Deputy Chairman of the Conservative Party Board
- In office 23 September 2023 – 30 May 2024

Member of Parliament for Cities of London and Westminster
- In office 12 December 2019 – 30 May 2024
- Preceded by: Mark Field
- Succeeded by: Rachel Blake

Leader of Westminster City Council
- In office 25 January 2017 – 22 January 2020
- Preceded by: Philippa Roe, Baroness Couttie
- Succeeded by: Rachael Robathan

Personal details
- Born: Nicola Jane Durbin 4 February 1969 (age 57) Cardiff, Wales
- Party: Conservative
- Spouse: Alex Aiken ​(m. 2000)​
- Children: 2
- Education: University of Exeter
- Website: nickieaiken.org.uk

= Nickie Aiken =

British Conservative politician

Nicola Jane Aiken (née Durbin; born 4 February 1969) is a British Conservative Party politician who served as the Member of Parliament (MP) for Cities of London and Westminster from 2019 to 2024. She was the leader of Westminster City Council from 2017 to 2020.

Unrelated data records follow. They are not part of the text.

(* ===== verification/OperationLog.v ===== *)
(** The operations exchanged between sites and the log of the operations a
    site has applied (CPSC418/project/documentmanager/remoteop.go,
    operationlog.go). *)
From S2P Require Import Prelude Common Version Treedoc.

Open Scope Z_scope.

(** ** Operations on the wire *)

Record RemoteOperation : Type := mkRemoteOperation {
  ro_Vector : VersionVector;
  ro_Id : SiteId;
  ro_Version : Z;
  ro_Op : Operation
}.

#[export] Instance RemoteOperation_eq_dec : EqDecision RemoteOperation.
Proof. solve_decision. Defined.

(** ** The log *)

Record LogEntry : Type := mkLogEntry { le_Operation : Operation; le_Id : SiteId; le_Version : Z }.

Record OperationLog : Type := mkOperationLog { lg_Log : list LogEntry; lg_Vector : VersionVector }.

Definition NewLog : OperationLog := mkOperationLog [] NewVector.

Definition Write (log : OperationLog) (id : SiteId) (version : Z) (operation : Operation)
    : OperationLog :=
  mkOperationLog (lg_Log log ++ [mkLogEntry operation id version])
    (IncrementTo (lg_Vector log) id version).

(** The loop over the log from its end, the rest of the log reversed. *)
Fixpoint missing_loop (entries : list LogEntry) (vector currentVector : VersionVector)
    (result : list RemoteOperation) : list RemoteOperation :=
  match entries with
  | [] => result
  | currentLog :: entries =>
      let result :=
        if Get vector (le_Id currentLog) <? le_Version currentLog
        then result ++ [mkRemoteOperation NewVector (le_Id currentLog) (le_Version currentLog)
                          (le_Operation currentLog)]
        else result in
      let currentVector :=
        DecrementTo currentVector (le_Id currentLog) (wrap32 (le_Version currentLog - 1)) in
      let compare := Compare currentVector vector in
      if bool_decide (compare = EQUAL) && bool_decide (compare = LESS_THAN) then result
      else missing_loop entries vector currentVector result
  end.

(** The loop that swaps [result[i]] and [result[opp]], for [i] downwards from
    [n - 1]. *)
Fixpoint swap_loop (n : nat) (result : list RemoteOperation) : res (list RemoteOperation) :=
  match n with
  | O => Ok result
  | S i =>
      let opp := Z.of_nat (length result) - 1 - Z.of_nat i in
      a ← require IndexOutOfRange (if opp <? 0 then None else result !! Z.to_nat opp);
      b ← require IndexOutOfRange (result !! i);
      swap_loop i (<[Z.to_nat opp := b]> (<[i := a]> result))
  end.

Definition log_GetMissingOperations (log : OperationLog) (vector : VersionVector)
    : res (list RemoteOperation) :=
  let result := missing_loop (reverse (lg_Log log)) vector (Copy vector) [] in
  swap_loop (length result / 2) result.

(** ** The missing operations *)

Lemma swap_loop_ok n l :
  (n ≤ length l / 2)%nat →
  ∃ l', swap_loop n l = Ok l' ∧ length l' = length l ∧
    ∀ k, (k < length l)%nat → l' !! k =
      if decide (k < n ∨ length l - n ≤ k)%nat then l !! (length l - 1 - k)%nat else l !! k.
Proof.
  revert l. induction n as [|i IH]; intros l Hn; cbn [swap_loop].
  { exists l. split_and!; [done..|]. intros k Hk. rewrite decide_False; [done|lia]. }
  assert (length l / 2 * 2 ≤ length l)%nat as H2 by (rewrite Nat.mul_comm; apply Nat.Div0.mul_div_le).
  replace (Z.of_nat (length l) - 1 - Z.of_nat i) with (Z.of_nat (length l - 1 - i)) by lia.
  rewrite Nat2Z.id. destruct (Z.ltb_spec (Z.of_nat (length l - 1 - i)) 0); [lia|].
  destruct (lookup_lt_is_Some_2 l (length l - 1 - i)) as [a Ha]; [lia|].
  destruct (lookup_lt_is_Some_2 l i) as [b Hb]; [lia|].
  rewrite Ha, Hb, !require_Some, !bind_Ok.
  destruct (IH (<[(length l - 1 - i)%nat := b]> (<[i := a]> l))) as (l' & -> & Hl & Hk);
    rewrite ?length_insert in *; [lia|].
  exists l'. split_and!; [done..|]. intros k Hkl. rewrite Hk by done.
  destruct (decide (k = i)) as [->|Hki]; [|destruct (decide (k = length l - 1 - i)%nat) as [->|Hko]].
  - rewrite decide_False, decide_True by lia.
    rewrite list_lookup_insert_ne, list_lookup_insert_eq by lia. done.
  - rewrite decide_False, decide_True by lia. rewrite list_lookup_insert_eq by (rewrite length_insert; lia).
    rewrite <-Hb. f_equal. lia.
  - rewrite !list_lookup_insert_ne by (repeat case_decide; lia).
    repeat case_decide; try done; lia.
Qed.

Lemma swap_loop_reverse l : swap_loop (length l / 2) l = Ok (reverse l).
Proof.
  destruct (swap_loop_ok (length l / 2) l) as (l' & -> & Hl & Hk); [done|].
  f_equal. apply list_eq. intros k. destruct (decide (k < length l)%nat) as [Hlt|Hge].
  - rewrite Hk, reverse_lookup by done.
    pose proof (Nat.div_mod_eq (length l) 2) as Hm. pose proof (Nat.mod_upper_bound (length l) 2) as Hb.
    case_decide; f_equal; lia.
  - rewrite !lookup_ge_None_2; rewrite ?length_reverse; [done|lia..].
Qed.

Definition entry_op (e : LogEntry) : RemoteOperation :=
  mkRemoteOperation NewVector (le_Id e) (le_Version e) (le_Operation e).

Definition newer (vector : VersionVector) (e : LogEntry) : Prop :=
  Get vector (le_Id e) < le_Version e.
#[export] Instance newer_dec vector e : Decision (newer vector e).
Proof. unfold newer. apply _. Defined.

(** The early exit is never taken. *)
Lemma missing_loop_ok entries vector currentVector result :
  missing_loop entries vector currentVector result =
    result ++ (entry_op <$> filter (newer vector) entries).
Proof.
  revert currentVector result. induction entries as [|e entries IH]; intros cv result; cbn [missing_loop].
  { by rewrite filter_nil, app_nil_r. }
  replace (bool_decide (Compare _ vector = EQUAL) && _) with false
    by (destruct (Compare _ vector); reflexivity).
  rewrite IH, filter_cons. case (Z.ltb_spec (Get vector (le_Id e)) (le_Version e)) as [Hlt|Hge].
  - rewrite decide_True by done. by rewrite <-app_assoc.
  - rewrite decide_False by (unfold newer; lia). done.
Qed.

Lemma filter_reverse {A} (P : A → Prop) `{!∀ x, Decision (P x)} (l : list A) :
  filter P (reverse l) = reverse (filter P l).
Proof.
  induction l as [|x l IH]; [done|].
  rewrite reverse_cons, filter_app, IH, !filter_cons, filter_nil.
  case_decide; [by rewrite reverse_cons|by rewrite app_nil_r].
Qed.

Lemma log_GetMissingOperations_ok log vector :
  log_GetMissingOperations log vector = Ok (entry_op <$> filter (newer vector) (lg_Log log)).
Proof.
  unfold log_GetMissingOperations. rewrite missing_loop_ok, swap_loop_reverse.
  simpl. by rewrite <-fmap_reverse, <-filter_reverse, reverse_involutive.
Qed.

In February 2024, Aiken announced that she would not seek re-election at the 2024 general election.

== Early life ==
Born in Cardiff, Wales, Aiken is the daughter of John and Pamela Durbin. Aiken was educated at Radyr Comprehensive School, and the University of Exeter, from where she graduated with a BA in Sociology in 1991.

==Career==
Aiken first moved to London in 1997, and from 2001 to 2009 was head of public relations at Bradford & Bingley plc.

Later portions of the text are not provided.